Nowadays, Manu heads my “Favorites,” followed by Margaret, Hervé, and William.
Who picks up on the fourth ring. “Finally,” he says.
Finally? That’s my husband’s first word to me, after months of no words.
“Will. Hello.” I almost say bonjour but stop myself in time. He would find it affected, and it probably would be.
Our greeting hangs in the air. I guess we’re both remembering our last phone conversation, which ended in the rupture of our marriage.
“So you’re in Paris,” I say before the pause becomes any more awkward than it is.
“Yeah.” He clears his throat. “I’m—I’m staying in your old hotel.”
Here’s a cool thing: William has an unusually beautiful speaking voice. It’s rich and melodious, despite the fact that William himself is not musical. His manner of speech is one of the many things that first drew me to him. Something about the precise way he pronounces the first and last letter of each word sends ripples of pleasure throughout my body. Even now.
“Did you solve your work emergency?”
“What?” He sounds surprised I would care. “Oh. Yeah.”
“Good. Great.” I gaze out the window. The clear sky has now turned to silver, the buildings are ivory,
and the pavement is the color of a charcoal briquet. The only spot of color is a brightly painted porte-cochère across the street. Most doors in Paris are a serious and sedate bottle green. The door to Margaret’s building is. But the people who live opposite us broke what may very well be a rule and painted their entrance an incandescent hot pink. Kat’s favorite color.
“Anyway,” I say when he doesn’t elaborate. “You’re here. We should get together.”

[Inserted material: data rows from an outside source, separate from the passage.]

(** * Incremental re-evaluation of memoized expression trees

    A shallow embedding of [memoize.cpp]: expression trees whose leaves wrap
    references to host-owned integers, the dirty-marking context, the
    cache-evaluation context, [reevaluate] and the type-erased [renderer].

    Conventions of the embedding.
    - The host's variables live in a [store], a total map from variable
      names to values; an [input] keeps the name of the variable it refers
      to ([T& src]) and its private copy ([T cache]).
    - The value type is [int] ([cached_result]); a value is a [Z] and the
      arithmetic of [proto::default_eval] is taken modulo 2^32 (two's
      complement).
    - The nodes carry [mutable] fields that the two contexts update through
      a [const&]; the embedding passes the updated tree back explicitly.
    - Every visit of a node is recorded in a trace of [event]s, addressed by
      the path from the root (child indices), so that statements about which
      nodes a pass touches can be made about the code itself. *)

From Stdlib Require Import ZArith List String Bool Lia.
Import ListNotations.
Local Open Scope Z_scope.

(** ** Values and the host's variables *)

Definition loc := string.

Definition store := loc -> Z.

Definition update (env : store) (x : loc) (v : Z) : store :=
  fun y => if String.eqb x y then v else env y.

(** [int] arithmetic: the result brought back into [-2^31, 2^31). *)
Definition int_wrap (z : Z) : Z := (z + 2 ^ 31) mod 2 ^ 32 - 2 ^ 31.

(** [int()], the value-initialised [int]. *)
Definition int_default : Z := 0.

(** ** The expression tree *)

(** [struct input]: the referenced variable and the private cache. *)
Record input := mk_input { src : loc; cache : Z }.

(** [input(T& source) : src(source), cache()]. *)
Definition input_ctor (source : loc) : input :=
  {| src := source; cache := int_default |}.

(** Tags of binary operator nodes, among those that
    [BOOST_PROTO_DEFINE_OPERATORS] lets the host build: the arithmetic and
    bitwise operators that are total on [int]. *)
Inductive tag :=
| plus | minus | multiplies | bitwise_and | bitwise_or | bitwise_xor.

(** [memoize<Expr>]: every node, terminal or not, carries [result] and
    [dirty]; a terminal holds an [input], a binary node holds its two
    children by value. *)
Inductive expr :=
| Terminal (dirty : bool) (result : Z) (value : input)
| Binary (t : tag) (dirty : bool) (result : Z) (child0 child1 : expr).

(** [memoize(Expr const& expr) : base_type(expr), dirty(true)].  The field
    [result] is left uninitialised by the constructor; [garbage] stands for
    whatever it holds. *)
Definition memoize_terminal (garbage : Z) (v : input) : expr :=
  Terminal true garbage v.

Definition memoize_binary (t : tag) (garbage : Z) (l r : expr) : expr :=
  Binary t true garbage l r.

(** [in(t)] promoted to a terminal of the memoize domain. *)
Definition in_ (garbage : Z) (x : loc) : expr :=
  memoize_terminal garbage (input_ctor x).

Definition expr_dirty (e : expr) : bool :=
  match e with
  | Terminal d _ _ => d
  | Binary _ d _ _ _ => d
  end.

(** ** Instrumentation *)

Definition path := list nat.

Inductive action :=
| CompareAndMark (b : bool)   (* marking of a terminal, with its answer *)
| MarkNode (b : bool)         (* marking of an operator node, with its answer *)
| Refresh                     (* evaluation of a terminal *)
| Recompute                   (* evaluation of an operator node: operator applied *)
| CacheHit.                   (* evaluation of an operator node: cache returned *)

Record event := mk_event { where_ : path; what : action }.

Definition here (a : action) : event := {| where_ := []; what := a |}.

Definition under (i : nat) (ev : event) : event :=
  {| where_ := i :: where_ ev; what := what ev |}.

(** A computation that also produces a trace. *)
Definition Traced (A : Type) : Type := (A * list event)%type.

Definition ret {A : Type} (a : A) : Traced A := (a, []).

Definition bind {A B : Type} (m : Traced A) (f : A -> Traced B) : Traced B :=
  let '(a, tr1) := m in
  let '(b, tr2) := f a in
  (b, tr1 ++ tr2).

Definition emit (a : action) : Traced unit := (tt, [here a]).

(** Run [m] on child number [i]: its events are addressed below [i]. *)
Definition at_child {A : Type} (i : nat) (m : Traced A) : Traced A :=
  (fst m, map (under i) (snd m)).

Notation "x <- m ;; k" := (bind m (fun x => k))
  (at level 61, m at next level, right associativity).
Notation "' pat <- m ;; k" := (bind m (fun x => match x with pat => k end))
  (at level 61, pat pattern, m at next level, right associativity).
Notation "m ;;; k" := (bind m (fun _ => k))
  (at level 61, right associativity).

(** ** [proto::default_eval] on a binary node *)

(** Modelled from the spec: [proto::default_eval] is Boost.Proto's and is not
    among the sources of the repository.  The evaluation of a dirty node
    evaluates every child, unconditionally, and then applies the node's
    operator to the children's results; [default_eval] is that application,
    on [int].  Tags whose C++ operator does not evaluate both operands
    (logical and, logical or) are not part of the model. *)

Definition default_eval (t : tag) (x y : Z) : Z :=
  match t with
  | plus => int_wrap (x + y)
  | minus => int_wrap (x - y)
  | multiplies => int_wrap (x * y)
  | bitwise_and => Z.land x y
  | bitwise_or => Z.lor x y
  | bitwise_xor => Z.lxor x y
  end.

(** ** [mark_dirty_context] *)

(** One step of [fusion::fold]: [logical_or] applied to the state and to the
    child's answer, both already evaluated. *)
Definition fold_step (state child_answer : bool) : bool := state || child_answer.

Fixpoint mark_dirty (env : store) (e : expr) : Traced (bool * expr) :=
  match e with
  | Terminal _ res v =>
      let b := negb (Z.eqb (cache v) (env (src v))) in
      emit (CompareAndMark b) ;;;
      ret (b, Terminal b res v)
  | Binary t d res c0 c1 =>
      if d then
        emit (MarkNode d) ;;;
        ret (d, e)
      else
        ' (b0, c0') <- at_child 0 (mark_dirty env c0) ;;
        ' (b1, c1') <- at_child 1 (mark_dirty env c1) ;;
        let b := fold_step (fold_step false b0) b1 in
        emit (MarkNode b) ;;;
        ret (b, Binary t b res c0' c1')
  end.

(** ** [eval_cache_context] *)

(** The operands of a binary node are evaluated child 0 first. *)
Fixpoint eval_cache (env : store) (e : expr) : Traced (Z * expr) :=
  match e with
  | Terminal _ res v =>
      let v' := {| src := src v; cache := env (src v) |} in
      emit Refresh ;;;
      ret (cache v', Terminal false res v')
  | Binary t d res c0 c1 =>
      if d then
        ' (x0, c0') <- at_child 0 (eval_cache env c0) ;;
        ' (x1, c1') <- at_child 1 (eval_cache env c1) ;;
        let r := default_eval t x0 x1 in
        emit Recompute ;;;
        ret (r, Binary t false r c0' c1')
      else
        emit CacheHit ;;;
        ret (res, e)
  end.

(** ** [reevaluate] *)

Definition reevaluate (env : store) (e : expr) : Traced (Z * expr) :=
  ' (_, e1) <- mark_dirty env e ;;
  eval_cache env e1.

Definition reevaluate_value (env : store) (e : expr) : Z :=
  fst (fst (reevaluate env e)).

Definition reevaluate_tree (env : store) (e : expr) : expr :=
  snd (fst (reevaluate env e)).

Definition reevaluate_trace (env : store) (e : expr) : list event :=
  snd (reevaluate env e).

(** ** The demo host: [ui_element] *)

Definition i1 : loc := "i1"%string.
Definition i2 : loc := "i2"%string.
Definition i3 : loc := "i3"%string.

(** [in(i1) + in(i2) + in(i3)], with the uninitialised [result] fields
    [g1 .. g5] of its five nodes. *)
Definition ui_expr (g1 g2 g3 g4 g5 : Z) : expr :=
  memoize_binary plus g5
    (memoize_binary plus g4 (in_ g1 i1) (in_ g2 i2))
    (in_ g3 i3).

(** The host's variables after [ui_element()]: [i1 = 1; i2 = 11; i3 = 111]. *)
Definition ui_store : store :=
  update (update (update (fun _ => 0) i1 1) i2 11) i3 111.


(** [i2 += 5] in [_tmain]. *)
Definition ui_store_changed : store :=
  update ui_store i2 (int_wrap (ui_store i2 + 5)).

(** ** [renderer] *)

(** [std::function<void()> _f]: empty, or the closure [[=]() { reevaluate(e); }]
    with its captured copy of the tree. *)
Record renderer := mk_renderer { _f : option expr }.

Inductive exception := bad_function_call.

Inductive outcome (A : Type) :=
| Returned (a : A)
| Thrown (x : exception).
Arguments Returned {A} a.
Arguments Thrown {A} x.

(** [std::function::operator()]: throws when empty, otherwise runs the
    closure, whose captured tree is updated in place. *)
Definition function_call (env : store) (f : option expr)
  : outcome (option expr * list event) :=
  match f with
  | None => Thrown bad_function_call
  | Some e => Returned (Some (reevaluate_tree env e), reevaluate_trace env e)
  end.

(** [renderer::operator=(Expr& e)]. *)
Definition renderer_assign (r : renderer) (e : expr) : renderer :=
  {| _f := Some e |}.

(** [renderer::operator()()]: [if (_f) _f();]. *)
Definition renderer_call (env : store) (r : renderer)
  : outcome (renderer * list event) :=
  match _f r with
  | Some _ =>
      match function_call env (_f r) with
      | Returned (f', tr) => Returned ({| _f := f' |}, tr)
      | Thrown x => Thrown x
      end
  | None => Returned (r, [])
  end.

(** ** Projections of the two passes *)

Definition mark_flag (env : store) (e : expr) : bool :=
  fst (fst (mark_dirty env e)).

Definition mark_tree (env : store) (e : expr) : expr :=
  snd (fst (mark_dirty env e)).

Definition mark_trace (env : store) (e : expr) : list event :=
  snd (mark_dirty env e).

Definition eval_value (env : store) (e : expr) : Z :=
  fst (fst (eval_cache env e)).

Definition eval_tree (env : store) (e : expr) : expr :=
  snd (fst (eval_cache env e)).

Definition eval_trace (env : store) (e : expr) : list event :=
  snd (eval_cache env e).

(** ** Reading a trace *)

Definition is_compare (a : action) : bool :=
  match a with CompareAndMark _ => true | _ => false end.

Definition is_compare_with (b : bool) (a : action) : bool :=
  match a with CompareAndMark b' => Bool.eqb b b' | _ => false end.

Definition is_refresh (a : action) : bool :=
  match a with Refresh => true | _ => false end.

Definition is_recompute (a : action) : bool :=
  match a with Recompute => true | _ => false end.

Definition is_cache_hit (a : action) : bool :=
  match a with CacheHit => true | _ => false end.

(** The nodes, in order of occurrence, at which an action of kind [k] took
    place. *)
Definition visited (k : action -> bool) (tr : list event) : list path :=
  map where_ (filter (fun ev => k (what ev)) tr).

(** The event a node's own marking operation leaves, as the last one of its
    trace. *)
Definition own_mark_event (env : store) (e : expr) : event :=
  match e with
  | Terminal _ _ _ => here (CompareAndMark (mark_flag env e))
  | Binary _ _ _ _ _ => here (MarkNode (mark_flag env e))
  end.

(** ** The shape of a tree *)

Definition is_terminal (e : expr) : bool :=
  match e with Terminal _ _ _ => true | Binary _ _ _ _ _ => false end.

Fixpoint terminal_paths (e : expr) : list path :=
  match e with
  | Terminal _ _ _ => [[]]
  | Binary _ _ _ c0 c1 =>
      map (cons 0%nat) (terminal_paths c0) ++ map (cons 1%nat) (terminal_paths c1)
  end.

(** Operator nodes, children before their parent. *)
Fixpoint operator_paths (e : expr) : list path :=
  match e with
  | Terminal _ _ _ => []
  | Binary _ _ _ c0 c1 =>
      map (cons 0%nat) (operator_paths c0) ++ map (cons 1%nat) (operator_paths c1)
      ++ [[]]
  end.

Fixpoint terminal_caches (e : expr) : list Z :=
  match e with
  | Terminal _ _ v => [cache v]
  | Binary _ _ _ c0 c1 => terminal_caches c0 ++ terminal_caches c1
  end.

(** Every node's [dirty] flag, terminals included, is set / is clear. *)
Fixpoint every_dirty (e : expr) : bool :=
  match e with
  | Terminal d _ _ => d
  | Binary _ d _ c0 c1 => d && every_dirty c0 && every_dirty c1
  end.

Fixpoint every_clean (e : expr) : bool :=
  match e with
  | Terminal d _ _ => negb d
  | Binary _ d _ c0 c1 => negb d && every_clean c0 && every_clean c1
  end.

(** ** Direct evaluation *)

(** Uncached evaluation of the expression over the host's variables: what
    the tree denotes, whatever its flags and caches hold. *)
Fixpoint direct_eval (env : store) (e : expr) : Z :=
  match e with
  | Terminal _ _ v => env (src v)
  | Binary t _ _ c0 c1 =>
      default_eval t (direct_eval env c0) (direct_eval env c1)
  end.

(** ** The host as a state machine *)

(** Trees as the host builds them: [in(x)] at the leaves, operators above. *)
Inductive built : expr -> Prop :=
| built_in : forall g x, built (in_ g x)
| built_binary : forall t g l r,
    built l -> built r -> built (memoize_binary t g l r).

Record host := mk_host { vars : store; tree : expr }.

Inductive step : host -> host -> Prop :=
| step_mutate : forall h x v,
    step h {| vars := update (vars h) x v; tree := tree h |}
| step_reevaluate : forall h,
    step h {| vars := vars h; tree := reevaluate_tree (vars h) (tree h) |}.

Inductive reachable : host -> Prop :=
| reach_built : forall env e, built e -> reachable {| vars := env; tree := e |}
| reach_step : forall h h', reachable h -> step h h' -> reachable h'.

(** ** Invariants *)

(** Every operator node is dirty (the state of a tree no evaluation has
    gone through). *)
Fixpoint operators_dirty (e : expr) : Prop :=
  match e with
  | Terminal _ _ _ => True
  | Binary _ d _ c0 c1 => d = true /\ operators_dirty c0 /\ operators_dirty c1
  end.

A woman emerges from the hot pink door, attaches a chain to the collar of a honey-colored poodle, starts down the sidewalk, and is halfway to the end of the block before William responds.
“If you want to.”
Wait. What?
William is the one who got on a plane and came all the way to Paris. To see me, I assumed. Yet he talks as if getting together is all my idea. It makes no sense. But often I don’t understand William, what he thinks or doesn’t think, what he feels or doesn’t feel. His interior life is like The Matrix. You can’t see it; you have only a sense of a vast universe existing beyond your sight and control. I’ve always found this intriguing as well as unsettling.
“Well, we have to meet. It’s why you came, isn’t it? It would be the right thing.” I need to make an effort to maintain a neutral tone. “Don’t you agree?”
“Yeah.”
I wait for him to continue, and when he doesn’t, I pull the window open and lean out. It’s raining. The cool drops feel heavy and purposeful against my face. “Listen,” I finally say. “I can meet you later this afternoon. We can have coffee. I have some news for you.”
Without intending to, I’m using my former human resources voice. It was effective at managing troublesome employees and may be equally useful for dealing with William. Maybe I should’ve tried this approach years ago.
“What time?” His voice cracks on the “i” of “time.”